Here is another version that relies only on portable and well-defined behaviours (header #include <endian.h>
is not standard, the code is):这是另一个仅依赖于可移植和明确定义的行为的版本(标头#include <endian.h>
不是标准的,代码是):
#include <endian.h>
#include <stdint.h>
#include <string.h>
static inline void swap(uint8_t* a, uint8_t* b) {
uint8_t t = *a;
*a = *b;
*b = t;
}
static inline void reverse(uint8_t* data, int data_len) {
for(int i = 0, j = data_len / 2; i < j; ++i)

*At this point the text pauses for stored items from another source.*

(** * EvanRTOS: a shallow embedding of the kernel, semaphores and queues

    The embedding follows [eos_kernel.c], [eos_semaphore.c] and
    [eos_queue.c].  Memory is a store of objects indexed by address: task
    control blocks, semaphores and queue descriptors live in three finite
    maps; a pointer is a 32-bit address held in [Z] and [NULL] is 0.
    Dereferencing an address that holds no object is undefined behaviour in
    C and yields [None] here.

    The interrupt controller is two bits of state: [primask] (set by
    [__disable_irq], cleared by [__enable_irq]) and [pendsv] (the PENDSVSET
    bit written by [EOS_Suspend]). *)

From stdpp Require Import gmap list.
From Stdlib Require Import ZArith Lia.

Local Open Scope Z_scope.

(** ** Machine integers *)

Definition u32 (x : Z) : Z := x mod 2 ^ 32.
Definition u8 (x : Z) : Z := x mod 2 ^ 8.

(** ** Constants and enumerations of [eos_kernel.h] *)

Definition NULL : Z := 0.
Definition EOS_TIMED_OUT : Z := 2.
Definition EOS_PAUSED : Z := 1.

Definition PRIORITY_IDLE : Z := 0.
Definition PRIORITY_LOW : Z := 1.
Definition PRIORITY_MEDIUM : Z := 2.
Definition PRIORITY_HIGH : Z := 3.

Inductive EOS_status_t : Type :=
  | EOS_ERROR
  | EOS_OK
  | EOS_BLOCKED
  | EOS_USE_FPU
  | EOS_NO_FPU.

Inductive EOS_block_status_t : Type :=
  | EOS_BLOCK
  | EOS_NO_BLOCK.

#[global] Instance EOS_status_eq_dec : EqDecision EOS_status_t.
Proof. solve_decision. Defined.

#[global] Instance EOS_block_status_eq_dec : EqDecision EOS_block_status_t.
Proof. solve_decision. Defined.

(** ** Objects *)

Record EOS_TCB_t : Type := mkTCB {
  sp : Z;
  blocked : Z;
  next : Z;
  timeOut : Z;
  priority : Z;
  paused : Z
}.

Record EOS_semaphore_t : Type := mkSem {
  sem_count : Z;
  max_count : Z
}.

(** [buffer] is the address returned by [malloc]; [data] is the contents of
    the [size * item_size] bytes it points at. *)
Record EOS_queue_t : Type := mkQueue {
  q_buffer : Z;
  q_data : list Z;
  q_head : Z;
  q_tail : Z;
  q_size : Z;
  q_item_size : Z;
  q_count : Z
}.

Definition set_sp (v : Z) (t : EOS_TCB_t) : EOS_TCB_t :=
  mkTCB v (blocked t) (next t) (timeOut t) (priority t) (paused t).
Definition set_blocked (v : Z) (t : EOS_TCB_t) : EOS_TCB_t :=
  mkTCB (sp t) v (next t) (timeOut t) (priority t) (paused t).
Definition set_next (v : Z) (t : EOS_TCB_t) : EOS_TCB_t :=
  mkTCB (sp t) (blocked t) v (timeOut t) (priority t) (paused t).
Definition set_timeOut (v : Z) (t : EOS_TCB_t) : EOS_TCB_t :=
  mkTCB (sp t) (blocked t) (next t) v (priority t) (paused t).
Definition set_paused (v : Z) (t : EOS_TCB_t) : EOS_TCB_t :=
  mkTCB (sp t) (blocked t) (next t) (timeOut t) (priority t) v.

Definition set_sem_count (v : Z) (s : EOS_semaphore_t) : EOS_semaphore_t :=
  mkSem v (max_count s).

(** ** Kernel state *)

Record kernel : Type := mkKernel {
  tcbs : gmap Z EOS_TCB_t;
  run_ptr : Z;
  sems : gmap Z EOS_semaphore_t;
  queues : gmap Z EOS_queue_t;
  primask : bool;
  pendsv : bool
}.

Definition set_tcbs (h : gmap Z EOS_TCB_t) (k : kernel) : kernel :=
  mkKernel h (run_ptr k) (sems k) (queues k) (primask k) (pendsv k).
Definition set_run_ptr (p : Z) (k : kernel) : kernel :=
  mkKernel (tcbs k) p (sems k) (queues k) (primask k) (pendsv k).
Definition set_sems (m : gmap Z EOS_semaphore_t) (k : kernel) : kernel :=
  mkKernel (tcbs k) (run_ptr k) m (queues k) (primask k) (pendsv k).
Definition set_queues (m : gmap Z EOS_queue_t) (k : kernel) : kernel :=
  mkKernel (tcbs k) (run_ptr k) (sems k) m (primask k) (pendsv k).
Definition set_primask (b : bool) (k : kernel) : kernel :=
  mkKernel (tcbs k) (run_ptr k) (sems k) (queues k) b (pendsv k).
Definition set_pendsv (b : bool) (k : kernel) : kernel :=
  mkKernel (tcbs k) (run_ptr k) (sems k) (queues k) (primask k) b.

(** ** Helper functions of [eos_kernel.c] *)

Definition EOS_Suspend (k : kernel) : kernel := set_pendsv true k.
Definition EOS_EnterCritical (k : kernel) : kernel := set_primask true k.
Definition EOS_ExitCritical (k : kernel) : kernel := set_primask false k.

(** A task is runnable when it is neither blocked nor paused. *)
Definition runnable (t : EOS_TCB_t) : bool :=
  (blocked t =? 0) && (paused t =? 0).

(** ** The scheduler *)

(** The [while (current_ptr != run_ptr)] loop of [EOS_scheduler].  The
    loop is bounded by the number of TCBs in the store: a walk that has
    not come back to [stop] after that many steps never will. *)
Fixpoint scheduler_loop (fuel : nat) (h : gmap Z EOS_TCB_t)
    (stop current best : Z) : option Z :=
  if current =? stop then Some best
  else match fuel with
       | O => None
       | S fuel' =>
         match h !! current with
         | None => None
         | Some c =>
           if (blocked c =? 0) && (paused c =? 0) then
             match h !! best with
             | None => None
             | Some b =>
               scheduler_loop fuel' h stop (next c)
                 (if priority b <=? priority c then current else best)
             end
           else scheduler_loop fuel' h stop (next c) best
         end
       end.

Section Scheduler.

(** The address of the static [idle_task]. *)
Variable idle_task : Z.

Definition EOS_scheduler (k : kernel) : option kernel :=
  match tcbs k !! run_ptr k with
  | None => None
  | Some r =>
    let fuel := size (tcbs k) in
    if negb (blocked r =? 0) || negb (paused r =? 0) then
      match tcbs k !! idle_task with
      | None => None
      | Some i =>
        match scheduler_loop fuel (tcbs k) (run_ptr k) (next i) idle_task with
        | None => None
        | Some best => Some (set_run_ptr best k)
        end
      end
    else
      match scheduler_loop fuel (tcbs k) (run_ptr k) (next r) (run_ptr k) with
      | None => None
      | Some best => Some (set_run_ptr best k)
      end
  end.

End Scheduler.

(** ** Basic operations *)

(** [EOS_Delay]: the running task puts itself to sleep. *)
Definition EOS_Delay (timeout : Z) (k : kernel) : option kernel :=
  let k1 := EOS_EnterCritical k in
  let timeout := if timeout =? 0 then 1 else timeout in
  match tcbs k1 !! run_ptr k1 with
  | None => None
  | Some r =>
    let r' := set_timeOut timeout (set_blocked EOS_TIMED_OUT r) in
    let k2 := set_tcbs (<[run_ptr k1 := r']> (tcbs k1)) k1 in
    Some (EOS_Suspend (EOS_ExitCritical k2))
  end.

Definition EOS_Pause (task : Z) (k : kernel)
    : option (EOS_status_t * kernel) :=
  let k1 := EOS_EnterCritical k in
  if task =? NULL then Some (EOS_ERROR, k1)
  else
    match tcbs k1 !! task with
    | None => None
    | Some t =>
      if negb (paused t =? 0) then Some (EOS_ERROR, k1)
      else
        let k2 := set_tcbs (<[task := set_paused EOS_PAUSED t]> (tcbs k1)) k1 in
        let k3 := if task =? run_ptr k2
                  then EOS_Suspend (EOS_ExitCritical k2)
                  else k2 in
        Some (EOS_OK, EOS_ExitCritical k3)
    end.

swap(data + i, data + data_len - 1 - i);
}
int16_t be16_to_cpu_signed(const uint8_t data[2]) {
int16_t r;
#if __BYTE_ORDER == __LITTLE_ENDIAN
uint8_t data2[sizeof r];
memcpy(data2, data, sizeof data2);
reverse(data2, sizeof data2);
memcpy(&r, data2, sizeof r);
#else
memcpy(&r, data, sizeof r);
#endif
return r;
}
The little-endian version compiles to single movbe
instruction with clang
, gcc
version is less optimal, see assembly . little-endian 版本使用clang
编译为单个movbe
指令, gcc
版本不太理想,请参阅assembly 。
I want to thank all contributors for theirs answers.我要感谢所有贡献者的回答。 Here is what the collective works boils down to:以下是集体作品的内容:
uint8_t
, int16_t
and uint16_t
must use two's complement representation without any padding bits, so the actual bits of the representation are unambiguously those of the 2 bytes in the array, in the order specified by the function names.根据 C 标准7.20.1.1 精确宽度整数类型:类型uint8_t
、 int16_t
和uint16_t
必须使用没有任何填充位的二进制补码表示,因此表示的实际位是数组中 2 个字节的明确位,在由函数名指定的顺序。(unsigned)data[0] | ((unsigned)data[1] << 8)
用(unsigned)data[0] | ((unsigned)data[1] << 8)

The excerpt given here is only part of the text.